Give the count of lines in the entries below that contain the string "created", and only that count.

Segment Start: Task material

(** The value a composed store is created with is an object with one
    property for every key of the store map whose store exists, holding the
    value of that store at that moment; the keys of stores that do not
    exist are left out, and read as [undefined]. [getComposedStore] returns
    this object until a constituent store changes. *)
Theorem composed_store_starts_at_snapshot name storeMap w :
  truthy (persist_or PUndefined (config_persist (pulsyConfig w))) = false ->
  NoDup (map fst storeMap) ->
  let c := {| composed_name := name; composed_map := storeMap;
              composed_value := VObj (next_id w) (snapshot (stores w) storeMap []) |} in
  let w' := snd (composeStores name storeMap w) in
  fst (composeStores name storeMap w) = Ret c /\
  getComposedStore c w' = (Ret (composed_value c), w') /\
  (forall key storeName, In (key, storeName) storeMap ->
     get_field key (composed_value c)
     = default VUndefined (value <$> stores w !! storeName)) /\
  (forall key, obj_get key storeMap = None -> get_field key (composed_value c) = VUndefined).
Proof.
  intros Hp Hnd c w'. subst c w'. rewrite (composeStores_run name storeMap w Hp).
  cbn [fst snd]. cbv zeta. split; [done|]. split; [|split].
  - unfold getComposedStore, bind, stores_get, gets. cbn [composed_name stores with_stores].
    rewrite subscribe_all_lookup. cbn [stores with_next_id].
    rewrite createStore_run_memory by done. cbn [snd].
    assert (E : forall f, stores ((if onStoreCreate (pulsyConfig (with_next_id S w))
                                   then add_events [EvOnStoreCreate name f] else id)
                                    (with_stores (insert name
                                       (created f no_store_options
                                          (pulsyConfig (with_next_id S w))))
                                       (with_next_id S w)))
                        = <[name := created f no_store_options (pulsyConfig w)]> (stores w)).
    { intros f. by destruct (onStoreCreate _). }
    rewrite E, lookup_insert_eq. by destruct (decide (name ∈ map snd storeMap)).
  - intros key storeName Hin. cbn [composed_value get_field].
    rewrite (snapshot_get _ _ _ _ Hnd), (obj_get_In _ _ _ Hnd Hin).
    by destruct (stores w !! storeName).
  - intros key Hk. cbn [composed_value get_field].
    by rewrite (snapshot_get _ _ _ _ Hnd), Hk.
Qed.

Lemma composed_store_starts_at_snapshot_witness :
  let r := composeStores "cart" cart_map shop in
  exists c, fst r = Ret c /\
    get_field "price" (composed_value c) = VNum 100 /\
    get_field "count" (composed_value c) = VNum 2 /\
    get_field "coupon" (composed_value c) = VUndefined.
Proof.
  cbv zeta.
  assert (Hnd : NoDup (map fst cart_map)).
  { apply NoDup_ListNoDup. repeat constructor; cbn; intuition discriminate. }
  destruct (composed_store_starts_at_snapshot "cart" cart_map shop eq_refl Hnd)
    as (Hr & _ & Hget & _).
  eexists. split; [exact Hr|].
  split; [apply (Hget "price" "price"); cbn; auto|].
  split; [apply (Hget "count" "quantity"); cbn; auto|].
  apply (Hget "coupon" "coupon"); cbn; auto.
Defined.

(** ** Updates of a composed store that reach no store *)

(** [setComposedStore] skips the keys that the store map does not have and
    the keys mapped to a store that does not exist: an update made of such
    keys only, the empty update among them, returns normally and changes
    nothing. *)
Theorem composed_update_skips_unknown_keys fuel c updates w :
  reaches_no_store c updates w ->
  setComposedStore fuel c updates w = (Ret tt, w).
Proof.
  intros H. unfold setComposedStore, try_catch.
  assert (E : forEach (forward fuel c) updates w = (Ret tt, w)).
  { induction updates as [|u updates IH]; [done|]. cbn [forEach]. unfold bind at 1.
    assert (Eu : forward fuel c u w = (Ret tt, w)).
    { unfold forward. specialize (H u (or_introl eq_refl)).
      destruct (obj_get (fst u) (composed_map c)) as [storeName|]; [|done].
      unfold bind, stores_get, gets. by rewrite H. }
    rewrite Eu. apply IH. intros u' Hu'. apply H. by right. }
  change (forEach _ updates w) with (forEach (forward fuel c) updates w). by rewrite E.
Qed.
(** * PlaywrightSession: request/response correlation over a child process

    A shallow embedding of [_utils/playwright_session.py]: the session
    object, the pump that reads the child's stdout ([_read_stdout]), the
    correlator ([_send_request], [_initialize], [call_tool]), the tool facade
    ([navigate], [snapshot], [click], [type_text], [screenshot], [evaluate],
    [resize], [_extract_text]) and [stop]. Spawning the child ([start],
    [find_chromium_executable]) and the relay of its stderr ([_read_stderr])
    are not part of it.

    Conventions of the embedding.
    - A Python [str] is a [string], one character per code point; the
      characters available are the code points below 256.
    - A Python [int] is a [Z].
    - A value decoded by [json.loads] is a [json]; a decoded object keeps
      the order of its members (association list, first binding wins on
      lookup), as a Python [dict] does.
    - A call returns [Ok v] or [Raise e]; state is passed explicitly.
    - A [queue.Queue] is shared between the pending table and the caller
      that waits on it: queues live on a heap and are known by address.
    - What the interpreter's library and the outside world decide (the JSON
      decoder, base64, the clock, whether a write to the pipe or to the disk
      succeeds, which lines the child prints while a caller is blocked,
      whether the child obeys SIGTERM in time) is an argument of the
      definition that depends on it.
    - Threads: a caller's [_send_request] is cut where it can be overtaken
      (before the write, before and after the wait); the pump handles one
      line at a time. Each piece runs without interruption. *)

From Stdlib Require Import ZArith String Ascii List Bool Lia DecimalString.
From Stdlib Require Import QArith.
From Stdlib Require Import Sorted Permutation.
From stdpp Require Import base option list gmap strings.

Segment End: Task material

**Problem solution:** 3